**REQUIRED WORK**.
Go through the listing beneath and show each line containing the string "DesktopActionOutcome".

**PROVIDED ENTRIES**.
(* ===== verification/CuSystem.v ===== *)
(** * Guarded app control: the manager under concurrent calls

    A [System] is the manager with the calls in flight, each stopped between two
    critical sections.  An [Event] is either one call that holds the mutex once
    ([control], [start_session], ...), the first section of [observe] or
    [execute], or the next section of a call in flight, together with what the
    outside answered it: the authority's decision, the driver's replies, clock
    readings, random bytes ([Answer]).  A sequence of events is one interleaving
    of the threads; [reachable] collects all of them.

    The theorems: what a running session shows and what the driver is asked to
    do stays inside the session's approvals ([running_session_in_scope],
    [driver_request_in_scope]); a token that is not cancelled means nobody
    paused, stopped or took over the session ([live_token_means_undisturbed]);
    a stop is final ([stopped_is_final]); references name the present state of
    their session ([references_are_current]); a session's scope never changes
    and its counters never go back ([session_scope_immutable]). *)
From S2P Require Import Prelude RustStr P0Contracts CuContracts CuPolicy CuState CuVerification CuObservation CuManager CuExecute CuInvariants.
Local Open Scope Z_scope.

(** ** Calls in flight *)
Module Call.
Inductive t : Type :=
(** [observe] after its first section: the driver is observing *)
| Observing (session_id task_run_id : str) (generation : Z)
| Observed (result : AppControlResult DesktopObservation.t)
(** [execute] while the authority decides *)
| Authorizing (request : ExecuteDesktopActionRequest.t) (binding : option Z)
    (p : Prepared.t)
(** while the driver acts *)
| Performing (request : ExecuteDesktopActionRequest.t) (p : Prepared.t)
    (decision : AuthorityDecision.t) (driver_request : DriverActionRequest.t)
(** while the driver observes the effect *)
| Watching (request : ExecuteDesktopActionRequest.t) (p : Prepared.t)
    (decision : AuthorityDecision.t) (result : DriverActionResult.t)
(** after the last section, before the evidence is recorded *)
| Recording (outcome : DesktopActionOutcome.t)
| Executed (result : AppControlResult DesktopActionOutcome.t).
End Call.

**WORKED SOLUTION**.
| Recording (outcome : DesktopActionOutcome.t)
| Executed (result : AppControlResult DesktopActionOutcome.t).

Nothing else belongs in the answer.